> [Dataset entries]

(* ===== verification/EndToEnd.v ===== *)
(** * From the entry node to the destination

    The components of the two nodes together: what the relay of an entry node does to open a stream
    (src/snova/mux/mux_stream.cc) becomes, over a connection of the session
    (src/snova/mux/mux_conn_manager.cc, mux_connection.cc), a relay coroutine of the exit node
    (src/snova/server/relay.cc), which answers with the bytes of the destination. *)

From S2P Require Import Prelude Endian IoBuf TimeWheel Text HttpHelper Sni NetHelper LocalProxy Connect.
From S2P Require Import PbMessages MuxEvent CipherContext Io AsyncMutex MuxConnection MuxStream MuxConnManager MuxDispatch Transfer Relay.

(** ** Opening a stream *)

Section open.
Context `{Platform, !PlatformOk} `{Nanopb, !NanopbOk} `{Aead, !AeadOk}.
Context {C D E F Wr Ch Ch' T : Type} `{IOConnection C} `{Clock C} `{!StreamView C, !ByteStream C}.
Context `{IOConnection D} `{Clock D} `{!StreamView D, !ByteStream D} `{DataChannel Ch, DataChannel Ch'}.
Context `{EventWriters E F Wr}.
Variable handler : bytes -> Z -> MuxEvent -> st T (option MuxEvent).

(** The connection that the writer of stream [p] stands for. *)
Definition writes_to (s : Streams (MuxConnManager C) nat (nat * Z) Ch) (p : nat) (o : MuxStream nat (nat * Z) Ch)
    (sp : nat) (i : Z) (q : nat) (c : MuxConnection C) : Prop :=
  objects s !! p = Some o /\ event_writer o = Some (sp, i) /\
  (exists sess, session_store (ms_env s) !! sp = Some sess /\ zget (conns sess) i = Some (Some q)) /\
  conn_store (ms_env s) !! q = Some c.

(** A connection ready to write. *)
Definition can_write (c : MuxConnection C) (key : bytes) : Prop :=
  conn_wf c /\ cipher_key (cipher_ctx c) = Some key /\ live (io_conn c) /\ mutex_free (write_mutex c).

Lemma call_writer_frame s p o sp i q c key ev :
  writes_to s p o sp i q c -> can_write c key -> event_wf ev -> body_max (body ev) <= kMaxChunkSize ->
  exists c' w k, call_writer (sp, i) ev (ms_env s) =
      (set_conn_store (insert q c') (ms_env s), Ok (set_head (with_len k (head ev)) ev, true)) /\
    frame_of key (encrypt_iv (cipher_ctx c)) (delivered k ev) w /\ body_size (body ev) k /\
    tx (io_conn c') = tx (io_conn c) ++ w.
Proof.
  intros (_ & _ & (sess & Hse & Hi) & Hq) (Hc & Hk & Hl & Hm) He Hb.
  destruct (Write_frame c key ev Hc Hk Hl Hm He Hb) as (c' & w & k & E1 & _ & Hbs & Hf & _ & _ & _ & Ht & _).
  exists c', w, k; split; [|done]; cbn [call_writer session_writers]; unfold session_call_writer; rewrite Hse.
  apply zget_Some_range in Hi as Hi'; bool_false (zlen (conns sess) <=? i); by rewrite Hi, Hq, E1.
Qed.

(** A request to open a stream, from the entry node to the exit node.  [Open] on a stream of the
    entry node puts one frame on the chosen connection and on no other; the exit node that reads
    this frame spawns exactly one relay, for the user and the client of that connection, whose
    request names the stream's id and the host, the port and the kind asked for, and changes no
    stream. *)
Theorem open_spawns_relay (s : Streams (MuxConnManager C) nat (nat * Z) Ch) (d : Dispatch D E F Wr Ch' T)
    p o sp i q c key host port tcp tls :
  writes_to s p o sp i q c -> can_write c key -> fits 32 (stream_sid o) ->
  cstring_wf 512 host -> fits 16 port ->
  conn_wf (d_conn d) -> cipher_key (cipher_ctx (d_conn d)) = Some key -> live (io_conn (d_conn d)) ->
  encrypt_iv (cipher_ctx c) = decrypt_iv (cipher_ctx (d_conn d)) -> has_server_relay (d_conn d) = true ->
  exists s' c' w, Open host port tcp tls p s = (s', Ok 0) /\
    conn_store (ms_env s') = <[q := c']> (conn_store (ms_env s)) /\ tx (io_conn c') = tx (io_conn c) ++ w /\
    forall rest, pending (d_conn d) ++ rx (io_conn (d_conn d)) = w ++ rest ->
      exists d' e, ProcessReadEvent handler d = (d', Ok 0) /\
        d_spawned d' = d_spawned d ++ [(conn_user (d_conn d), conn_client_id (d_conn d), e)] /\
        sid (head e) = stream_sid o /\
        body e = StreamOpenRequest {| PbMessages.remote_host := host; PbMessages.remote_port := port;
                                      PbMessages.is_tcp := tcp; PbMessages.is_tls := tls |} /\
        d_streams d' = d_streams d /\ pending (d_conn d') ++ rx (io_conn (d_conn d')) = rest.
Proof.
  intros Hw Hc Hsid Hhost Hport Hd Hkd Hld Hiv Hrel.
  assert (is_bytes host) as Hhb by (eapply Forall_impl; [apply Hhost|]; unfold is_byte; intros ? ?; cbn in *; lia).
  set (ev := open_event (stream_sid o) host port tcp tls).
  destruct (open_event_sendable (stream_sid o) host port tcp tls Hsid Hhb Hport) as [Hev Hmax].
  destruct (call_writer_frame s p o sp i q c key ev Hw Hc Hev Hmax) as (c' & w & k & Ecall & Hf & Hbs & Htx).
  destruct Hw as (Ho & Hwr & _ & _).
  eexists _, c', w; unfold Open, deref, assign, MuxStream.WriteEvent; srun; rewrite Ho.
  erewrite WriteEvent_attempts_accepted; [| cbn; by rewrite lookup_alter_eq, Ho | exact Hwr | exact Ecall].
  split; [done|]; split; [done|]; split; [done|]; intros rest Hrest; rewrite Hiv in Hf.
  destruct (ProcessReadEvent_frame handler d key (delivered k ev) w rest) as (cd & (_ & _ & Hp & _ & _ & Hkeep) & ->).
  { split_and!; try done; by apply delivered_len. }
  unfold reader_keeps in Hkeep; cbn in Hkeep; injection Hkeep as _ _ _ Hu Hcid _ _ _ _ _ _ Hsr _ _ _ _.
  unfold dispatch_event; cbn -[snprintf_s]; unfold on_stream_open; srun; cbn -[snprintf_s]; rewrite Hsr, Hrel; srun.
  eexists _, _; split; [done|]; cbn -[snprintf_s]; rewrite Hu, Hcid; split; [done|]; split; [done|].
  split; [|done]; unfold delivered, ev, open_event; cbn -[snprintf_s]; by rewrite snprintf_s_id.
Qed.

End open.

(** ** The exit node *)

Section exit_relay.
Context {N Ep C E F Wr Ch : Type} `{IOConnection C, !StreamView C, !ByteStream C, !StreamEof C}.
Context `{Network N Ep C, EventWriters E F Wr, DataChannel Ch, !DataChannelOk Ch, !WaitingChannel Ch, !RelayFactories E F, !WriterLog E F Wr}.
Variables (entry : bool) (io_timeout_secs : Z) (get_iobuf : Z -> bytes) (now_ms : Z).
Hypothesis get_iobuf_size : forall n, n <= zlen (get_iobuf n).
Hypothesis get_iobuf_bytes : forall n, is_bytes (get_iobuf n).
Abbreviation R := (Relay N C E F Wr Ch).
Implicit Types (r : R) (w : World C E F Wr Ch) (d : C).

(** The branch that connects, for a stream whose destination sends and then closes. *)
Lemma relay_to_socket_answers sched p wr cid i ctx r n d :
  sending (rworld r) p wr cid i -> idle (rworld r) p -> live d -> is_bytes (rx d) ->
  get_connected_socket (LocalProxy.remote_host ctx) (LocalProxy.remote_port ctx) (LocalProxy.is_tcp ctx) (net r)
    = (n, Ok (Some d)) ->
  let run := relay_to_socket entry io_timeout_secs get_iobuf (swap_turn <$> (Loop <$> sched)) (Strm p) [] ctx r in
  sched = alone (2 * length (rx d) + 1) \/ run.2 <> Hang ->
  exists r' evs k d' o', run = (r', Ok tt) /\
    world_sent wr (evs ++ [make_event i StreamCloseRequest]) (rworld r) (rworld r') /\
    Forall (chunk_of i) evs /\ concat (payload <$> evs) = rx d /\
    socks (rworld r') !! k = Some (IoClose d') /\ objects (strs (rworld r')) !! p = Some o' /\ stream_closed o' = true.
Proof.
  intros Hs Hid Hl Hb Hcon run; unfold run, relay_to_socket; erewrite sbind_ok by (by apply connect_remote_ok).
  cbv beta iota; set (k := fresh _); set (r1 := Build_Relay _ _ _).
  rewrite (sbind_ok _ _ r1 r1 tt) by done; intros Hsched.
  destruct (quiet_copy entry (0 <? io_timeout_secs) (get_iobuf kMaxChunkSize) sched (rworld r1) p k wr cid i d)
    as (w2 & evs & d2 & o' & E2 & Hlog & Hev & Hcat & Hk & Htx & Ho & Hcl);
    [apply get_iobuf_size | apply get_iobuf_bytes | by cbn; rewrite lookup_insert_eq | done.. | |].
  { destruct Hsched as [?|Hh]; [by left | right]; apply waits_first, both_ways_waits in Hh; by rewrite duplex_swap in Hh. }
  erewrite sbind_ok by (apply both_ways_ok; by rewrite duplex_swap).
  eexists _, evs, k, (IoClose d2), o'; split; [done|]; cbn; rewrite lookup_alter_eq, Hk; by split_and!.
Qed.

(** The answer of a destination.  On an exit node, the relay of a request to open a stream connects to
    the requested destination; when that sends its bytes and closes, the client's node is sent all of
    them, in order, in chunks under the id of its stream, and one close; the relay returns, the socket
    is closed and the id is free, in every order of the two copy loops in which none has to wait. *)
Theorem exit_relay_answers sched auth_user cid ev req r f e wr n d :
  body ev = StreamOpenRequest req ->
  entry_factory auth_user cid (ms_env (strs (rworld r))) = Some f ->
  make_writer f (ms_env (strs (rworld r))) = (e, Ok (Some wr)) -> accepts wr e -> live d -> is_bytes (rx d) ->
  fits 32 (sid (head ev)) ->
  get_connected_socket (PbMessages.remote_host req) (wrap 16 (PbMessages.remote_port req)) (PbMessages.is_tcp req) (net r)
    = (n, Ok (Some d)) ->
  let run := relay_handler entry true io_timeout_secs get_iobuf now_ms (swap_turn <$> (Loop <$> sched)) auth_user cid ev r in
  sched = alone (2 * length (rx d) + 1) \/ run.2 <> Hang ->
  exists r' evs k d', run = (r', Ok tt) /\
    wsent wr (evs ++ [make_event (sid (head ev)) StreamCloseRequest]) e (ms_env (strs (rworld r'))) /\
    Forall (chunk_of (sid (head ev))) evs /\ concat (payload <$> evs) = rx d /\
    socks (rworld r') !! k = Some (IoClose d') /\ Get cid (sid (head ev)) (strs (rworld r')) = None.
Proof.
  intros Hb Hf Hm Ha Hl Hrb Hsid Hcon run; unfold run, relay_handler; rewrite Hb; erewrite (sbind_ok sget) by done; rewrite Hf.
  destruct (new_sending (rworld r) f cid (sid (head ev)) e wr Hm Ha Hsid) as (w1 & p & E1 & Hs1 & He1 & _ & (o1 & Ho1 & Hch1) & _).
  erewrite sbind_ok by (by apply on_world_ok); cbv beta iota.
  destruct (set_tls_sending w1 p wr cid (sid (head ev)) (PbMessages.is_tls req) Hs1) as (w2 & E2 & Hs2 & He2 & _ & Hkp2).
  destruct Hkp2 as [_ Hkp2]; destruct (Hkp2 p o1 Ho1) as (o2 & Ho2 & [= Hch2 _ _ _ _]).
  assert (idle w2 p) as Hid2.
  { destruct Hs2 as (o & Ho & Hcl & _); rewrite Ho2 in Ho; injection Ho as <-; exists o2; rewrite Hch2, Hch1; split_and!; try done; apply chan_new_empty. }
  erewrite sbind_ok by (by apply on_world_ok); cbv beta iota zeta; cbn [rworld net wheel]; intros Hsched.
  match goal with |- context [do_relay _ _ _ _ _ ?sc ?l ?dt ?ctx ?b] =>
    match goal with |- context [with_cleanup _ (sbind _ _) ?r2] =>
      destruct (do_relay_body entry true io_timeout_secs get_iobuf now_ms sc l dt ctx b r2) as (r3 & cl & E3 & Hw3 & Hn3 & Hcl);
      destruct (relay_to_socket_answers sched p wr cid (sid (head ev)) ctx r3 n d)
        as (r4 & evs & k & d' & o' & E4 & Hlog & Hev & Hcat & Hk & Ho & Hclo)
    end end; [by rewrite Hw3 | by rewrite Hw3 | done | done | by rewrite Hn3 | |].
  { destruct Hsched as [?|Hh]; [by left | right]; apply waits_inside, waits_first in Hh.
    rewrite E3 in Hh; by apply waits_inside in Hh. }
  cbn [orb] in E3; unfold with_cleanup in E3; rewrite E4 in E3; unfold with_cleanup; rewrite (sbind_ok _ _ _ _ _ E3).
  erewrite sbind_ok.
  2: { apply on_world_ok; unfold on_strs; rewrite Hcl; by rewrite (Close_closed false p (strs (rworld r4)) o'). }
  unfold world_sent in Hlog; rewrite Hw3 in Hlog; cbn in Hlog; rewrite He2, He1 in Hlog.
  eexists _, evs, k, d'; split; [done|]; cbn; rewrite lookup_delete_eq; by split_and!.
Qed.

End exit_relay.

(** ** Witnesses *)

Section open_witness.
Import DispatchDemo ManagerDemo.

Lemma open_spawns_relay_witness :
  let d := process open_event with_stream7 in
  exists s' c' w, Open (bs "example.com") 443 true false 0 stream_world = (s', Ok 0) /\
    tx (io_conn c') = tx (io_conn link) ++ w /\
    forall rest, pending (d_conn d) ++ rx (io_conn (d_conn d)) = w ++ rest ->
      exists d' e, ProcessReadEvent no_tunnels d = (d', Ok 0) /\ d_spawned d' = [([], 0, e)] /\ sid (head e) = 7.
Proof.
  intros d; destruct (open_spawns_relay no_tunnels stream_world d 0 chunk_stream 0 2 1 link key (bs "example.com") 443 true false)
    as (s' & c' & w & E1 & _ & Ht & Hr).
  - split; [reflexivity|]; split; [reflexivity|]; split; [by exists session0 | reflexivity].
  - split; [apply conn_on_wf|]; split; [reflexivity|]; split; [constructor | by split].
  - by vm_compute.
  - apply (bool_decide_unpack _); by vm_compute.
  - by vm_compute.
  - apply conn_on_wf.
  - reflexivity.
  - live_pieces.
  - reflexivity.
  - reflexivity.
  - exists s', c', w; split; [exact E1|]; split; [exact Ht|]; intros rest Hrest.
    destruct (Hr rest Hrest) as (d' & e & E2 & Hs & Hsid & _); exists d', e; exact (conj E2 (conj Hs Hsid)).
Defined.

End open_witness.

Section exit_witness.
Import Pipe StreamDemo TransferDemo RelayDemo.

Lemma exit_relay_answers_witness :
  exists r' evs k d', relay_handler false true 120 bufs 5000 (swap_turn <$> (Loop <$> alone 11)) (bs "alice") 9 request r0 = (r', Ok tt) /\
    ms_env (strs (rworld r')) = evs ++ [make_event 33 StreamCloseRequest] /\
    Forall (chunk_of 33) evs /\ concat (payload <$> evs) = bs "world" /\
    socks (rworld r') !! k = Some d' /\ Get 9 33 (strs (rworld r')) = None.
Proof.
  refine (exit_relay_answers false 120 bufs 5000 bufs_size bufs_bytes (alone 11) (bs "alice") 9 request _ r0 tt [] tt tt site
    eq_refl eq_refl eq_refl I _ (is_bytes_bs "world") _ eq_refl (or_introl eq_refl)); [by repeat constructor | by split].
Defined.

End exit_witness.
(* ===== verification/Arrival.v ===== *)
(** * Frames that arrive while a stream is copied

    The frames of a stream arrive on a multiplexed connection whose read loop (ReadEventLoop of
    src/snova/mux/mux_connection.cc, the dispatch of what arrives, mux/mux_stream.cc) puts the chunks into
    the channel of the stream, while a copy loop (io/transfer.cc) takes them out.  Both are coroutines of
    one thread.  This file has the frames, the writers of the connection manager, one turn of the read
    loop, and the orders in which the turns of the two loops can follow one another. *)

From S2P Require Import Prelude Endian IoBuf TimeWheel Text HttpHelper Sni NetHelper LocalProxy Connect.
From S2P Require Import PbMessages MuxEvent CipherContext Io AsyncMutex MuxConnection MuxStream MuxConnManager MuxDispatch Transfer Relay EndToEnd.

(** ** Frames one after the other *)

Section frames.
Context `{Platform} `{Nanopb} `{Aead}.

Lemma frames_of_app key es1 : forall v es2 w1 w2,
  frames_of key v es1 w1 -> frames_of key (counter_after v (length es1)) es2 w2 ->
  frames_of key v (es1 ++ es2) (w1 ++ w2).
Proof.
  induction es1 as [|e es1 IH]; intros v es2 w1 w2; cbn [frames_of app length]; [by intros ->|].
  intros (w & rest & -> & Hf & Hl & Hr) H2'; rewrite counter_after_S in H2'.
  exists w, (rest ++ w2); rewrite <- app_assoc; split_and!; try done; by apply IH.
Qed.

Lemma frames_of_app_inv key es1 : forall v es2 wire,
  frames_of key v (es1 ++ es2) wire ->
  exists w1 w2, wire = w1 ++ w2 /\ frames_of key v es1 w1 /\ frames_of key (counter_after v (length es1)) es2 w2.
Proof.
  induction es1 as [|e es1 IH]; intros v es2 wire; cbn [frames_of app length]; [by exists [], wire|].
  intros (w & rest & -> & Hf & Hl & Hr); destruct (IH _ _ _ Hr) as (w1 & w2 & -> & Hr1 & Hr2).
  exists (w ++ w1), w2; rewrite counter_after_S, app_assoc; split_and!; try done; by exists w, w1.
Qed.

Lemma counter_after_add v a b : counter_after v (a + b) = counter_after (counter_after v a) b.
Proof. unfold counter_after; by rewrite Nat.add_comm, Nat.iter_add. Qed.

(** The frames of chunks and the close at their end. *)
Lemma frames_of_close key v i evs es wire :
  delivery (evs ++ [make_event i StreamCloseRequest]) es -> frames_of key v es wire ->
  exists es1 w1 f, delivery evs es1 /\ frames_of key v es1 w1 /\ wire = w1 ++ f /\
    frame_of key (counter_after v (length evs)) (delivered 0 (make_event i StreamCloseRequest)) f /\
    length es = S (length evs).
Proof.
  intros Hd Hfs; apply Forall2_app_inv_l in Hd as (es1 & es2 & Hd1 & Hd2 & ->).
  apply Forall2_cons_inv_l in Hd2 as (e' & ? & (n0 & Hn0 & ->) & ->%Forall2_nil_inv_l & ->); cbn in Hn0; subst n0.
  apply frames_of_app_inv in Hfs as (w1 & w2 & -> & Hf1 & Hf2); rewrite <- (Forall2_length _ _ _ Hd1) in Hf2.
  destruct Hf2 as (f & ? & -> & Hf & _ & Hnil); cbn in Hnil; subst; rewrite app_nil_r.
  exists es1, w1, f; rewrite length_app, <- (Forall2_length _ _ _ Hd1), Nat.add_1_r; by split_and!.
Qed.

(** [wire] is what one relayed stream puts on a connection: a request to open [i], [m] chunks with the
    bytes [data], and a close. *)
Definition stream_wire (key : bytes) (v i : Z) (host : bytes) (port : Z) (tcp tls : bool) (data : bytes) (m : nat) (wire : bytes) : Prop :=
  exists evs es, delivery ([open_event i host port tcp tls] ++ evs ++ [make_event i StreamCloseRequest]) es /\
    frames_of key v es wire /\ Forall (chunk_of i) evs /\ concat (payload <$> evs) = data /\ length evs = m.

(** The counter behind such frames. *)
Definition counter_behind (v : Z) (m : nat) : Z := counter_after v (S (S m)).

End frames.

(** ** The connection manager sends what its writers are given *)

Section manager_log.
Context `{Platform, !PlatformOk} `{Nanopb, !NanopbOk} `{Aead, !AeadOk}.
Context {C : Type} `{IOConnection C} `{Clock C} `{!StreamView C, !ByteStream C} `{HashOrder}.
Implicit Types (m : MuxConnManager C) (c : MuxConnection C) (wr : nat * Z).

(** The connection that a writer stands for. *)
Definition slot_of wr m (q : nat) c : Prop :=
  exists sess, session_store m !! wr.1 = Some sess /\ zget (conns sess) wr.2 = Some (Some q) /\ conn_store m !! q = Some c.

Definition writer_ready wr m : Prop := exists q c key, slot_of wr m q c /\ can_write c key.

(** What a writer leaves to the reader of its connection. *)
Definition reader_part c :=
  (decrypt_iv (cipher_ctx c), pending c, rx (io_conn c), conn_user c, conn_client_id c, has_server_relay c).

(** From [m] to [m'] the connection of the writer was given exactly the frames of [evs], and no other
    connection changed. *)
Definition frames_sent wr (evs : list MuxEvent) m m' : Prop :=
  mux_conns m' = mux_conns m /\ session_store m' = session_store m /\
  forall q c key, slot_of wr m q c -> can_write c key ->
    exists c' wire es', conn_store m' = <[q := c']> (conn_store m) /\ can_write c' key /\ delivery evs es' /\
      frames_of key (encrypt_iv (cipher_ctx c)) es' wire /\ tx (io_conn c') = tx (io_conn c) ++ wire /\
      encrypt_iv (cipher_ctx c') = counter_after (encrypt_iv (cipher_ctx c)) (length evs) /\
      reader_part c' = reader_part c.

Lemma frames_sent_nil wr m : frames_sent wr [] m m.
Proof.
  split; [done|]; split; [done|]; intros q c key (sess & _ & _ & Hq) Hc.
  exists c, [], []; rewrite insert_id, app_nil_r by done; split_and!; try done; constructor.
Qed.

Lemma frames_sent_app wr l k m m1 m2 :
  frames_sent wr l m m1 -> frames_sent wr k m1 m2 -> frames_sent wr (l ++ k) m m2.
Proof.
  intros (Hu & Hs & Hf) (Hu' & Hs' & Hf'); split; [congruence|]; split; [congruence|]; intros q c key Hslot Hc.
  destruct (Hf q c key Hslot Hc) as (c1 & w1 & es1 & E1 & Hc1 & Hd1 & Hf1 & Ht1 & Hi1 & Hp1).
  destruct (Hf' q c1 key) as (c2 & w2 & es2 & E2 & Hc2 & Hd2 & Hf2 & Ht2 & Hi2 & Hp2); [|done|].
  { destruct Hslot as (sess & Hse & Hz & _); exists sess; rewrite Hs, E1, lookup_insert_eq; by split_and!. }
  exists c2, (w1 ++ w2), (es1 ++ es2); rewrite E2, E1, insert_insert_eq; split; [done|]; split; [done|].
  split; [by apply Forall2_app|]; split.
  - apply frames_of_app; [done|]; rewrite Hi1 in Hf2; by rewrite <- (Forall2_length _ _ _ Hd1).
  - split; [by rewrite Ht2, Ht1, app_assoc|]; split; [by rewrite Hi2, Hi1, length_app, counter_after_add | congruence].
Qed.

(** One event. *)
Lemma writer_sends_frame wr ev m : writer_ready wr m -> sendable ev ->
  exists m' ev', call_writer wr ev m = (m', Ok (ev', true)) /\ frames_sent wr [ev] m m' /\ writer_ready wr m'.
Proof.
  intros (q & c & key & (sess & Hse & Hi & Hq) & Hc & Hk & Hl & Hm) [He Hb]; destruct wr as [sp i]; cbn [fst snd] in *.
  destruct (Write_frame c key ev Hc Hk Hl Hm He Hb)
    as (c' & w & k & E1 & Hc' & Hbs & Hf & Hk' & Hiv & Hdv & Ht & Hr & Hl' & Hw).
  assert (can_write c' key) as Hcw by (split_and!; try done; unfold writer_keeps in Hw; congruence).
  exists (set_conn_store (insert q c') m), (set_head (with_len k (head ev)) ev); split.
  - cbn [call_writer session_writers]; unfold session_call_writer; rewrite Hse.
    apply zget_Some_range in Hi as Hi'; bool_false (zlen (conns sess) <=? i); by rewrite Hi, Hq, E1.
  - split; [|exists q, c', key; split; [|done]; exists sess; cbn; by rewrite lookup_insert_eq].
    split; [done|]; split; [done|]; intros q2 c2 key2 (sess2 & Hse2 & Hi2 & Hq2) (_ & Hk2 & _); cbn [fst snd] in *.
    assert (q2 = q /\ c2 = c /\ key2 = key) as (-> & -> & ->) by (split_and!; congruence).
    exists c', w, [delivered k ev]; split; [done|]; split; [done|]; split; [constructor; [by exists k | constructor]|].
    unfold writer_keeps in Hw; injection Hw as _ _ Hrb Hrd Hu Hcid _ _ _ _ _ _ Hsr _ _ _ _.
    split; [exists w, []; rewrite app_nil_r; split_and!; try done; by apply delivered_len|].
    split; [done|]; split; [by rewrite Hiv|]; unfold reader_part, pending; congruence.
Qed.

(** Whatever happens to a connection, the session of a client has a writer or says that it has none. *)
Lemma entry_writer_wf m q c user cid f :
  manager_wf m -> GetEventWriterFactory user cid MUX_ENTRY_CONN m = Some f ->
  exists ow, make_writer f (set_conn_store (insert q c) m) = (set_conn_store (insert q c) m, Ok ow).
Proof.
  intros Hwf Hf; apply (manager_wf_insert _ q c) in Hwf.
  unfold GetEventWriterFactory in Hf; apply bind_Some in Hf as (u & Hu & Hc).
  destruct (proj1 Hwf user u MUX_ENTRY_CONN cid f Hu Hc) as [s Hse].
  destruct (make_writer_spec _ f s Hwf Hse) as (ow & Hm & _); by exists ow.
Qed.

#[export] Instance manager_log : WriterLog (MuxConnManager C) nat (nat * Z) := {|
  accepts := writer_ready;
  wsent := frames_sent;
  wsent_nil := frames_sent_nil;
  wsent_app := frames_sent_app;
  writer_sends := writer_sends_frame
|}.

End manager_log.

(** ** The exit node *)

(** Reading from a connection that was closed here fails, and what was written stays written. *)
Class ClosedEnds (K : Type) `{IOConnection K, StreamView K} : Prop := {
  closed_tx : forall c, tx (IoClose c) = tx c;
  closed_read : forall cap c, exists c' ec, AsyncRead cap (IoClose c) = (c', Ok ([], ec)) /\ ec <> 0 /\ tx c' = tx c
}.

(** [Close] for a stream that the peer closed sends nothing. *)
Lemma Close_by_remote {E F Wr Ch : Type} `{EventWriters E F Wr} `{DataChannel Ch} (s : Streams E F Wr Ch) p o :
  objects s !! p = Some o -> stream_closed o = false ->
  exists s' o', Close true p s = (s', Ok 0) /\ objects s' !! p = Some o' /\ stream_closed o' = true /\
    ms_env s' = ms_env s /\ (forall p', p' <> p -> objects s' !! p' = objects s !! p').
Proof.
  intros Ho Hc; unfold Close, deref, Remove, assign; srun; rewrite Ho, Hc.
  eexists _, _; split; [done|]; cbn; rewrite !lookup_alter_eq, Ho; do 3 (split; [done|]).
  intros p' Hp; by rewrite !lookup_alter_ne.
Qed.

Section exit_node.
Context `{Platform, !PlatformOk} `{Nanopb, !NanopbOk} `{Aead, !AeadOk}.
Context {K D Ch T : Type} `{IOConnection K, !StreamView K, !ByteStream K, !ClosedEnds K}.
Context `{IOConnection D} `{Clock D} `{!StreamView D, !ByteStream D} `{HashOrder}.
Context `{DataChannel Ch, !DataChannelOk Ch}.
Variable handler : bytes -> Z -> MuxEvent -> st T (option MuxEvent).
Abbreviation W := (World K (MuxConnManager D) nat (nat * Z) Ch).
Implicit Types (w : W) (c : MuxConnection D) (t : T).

> [Task directions] The answer is the lines above between the line holding "intros Hb Hf" and the line holding "destruct Hs2 as", inclusive, each written out exactly, and no others.

> [Result of this exercise]
  intros Hb Hf Hm Ha Hl Hrb Hsid Hcon run; unfold run, relay_handler; rewrite Hb; erewrite (sbind_ok sget) by done; rewrite Hf.
  destruct (new_sending (rworld r) f cid (sid (head ev)) e wr Hm Ha Hsid) as (w1 & p & E1 & Hs1 & He1 & _ & (o1 & Ho1 & Hch1) & _).
  erewrite sbind_ok by (by apply on_world_ok); cbv beta iota.
  destruct (set_tls_sending w1 p wr cid (sid (head ev)) (PbMessages.is_tls req) Hs1) as (w2 & E2 & Hs2 & He2 & _ & Hkp2).
  destruct Hkp2 as [_ Hkp2]; destruct (Hkp2 p o1 Ho1) as (o2 & Ho2 & [= Hch2 _ _ _ _]).
  assert (idle w2 p) as Hid2.
  { destruct Hs2 as (o & Ho & Hcl & _); rewrite Ho2 in Ho; injection Ho as <-; exists o2; rewrite Hch2, Hch1; split_and!; try done; apply chan_new_empty. }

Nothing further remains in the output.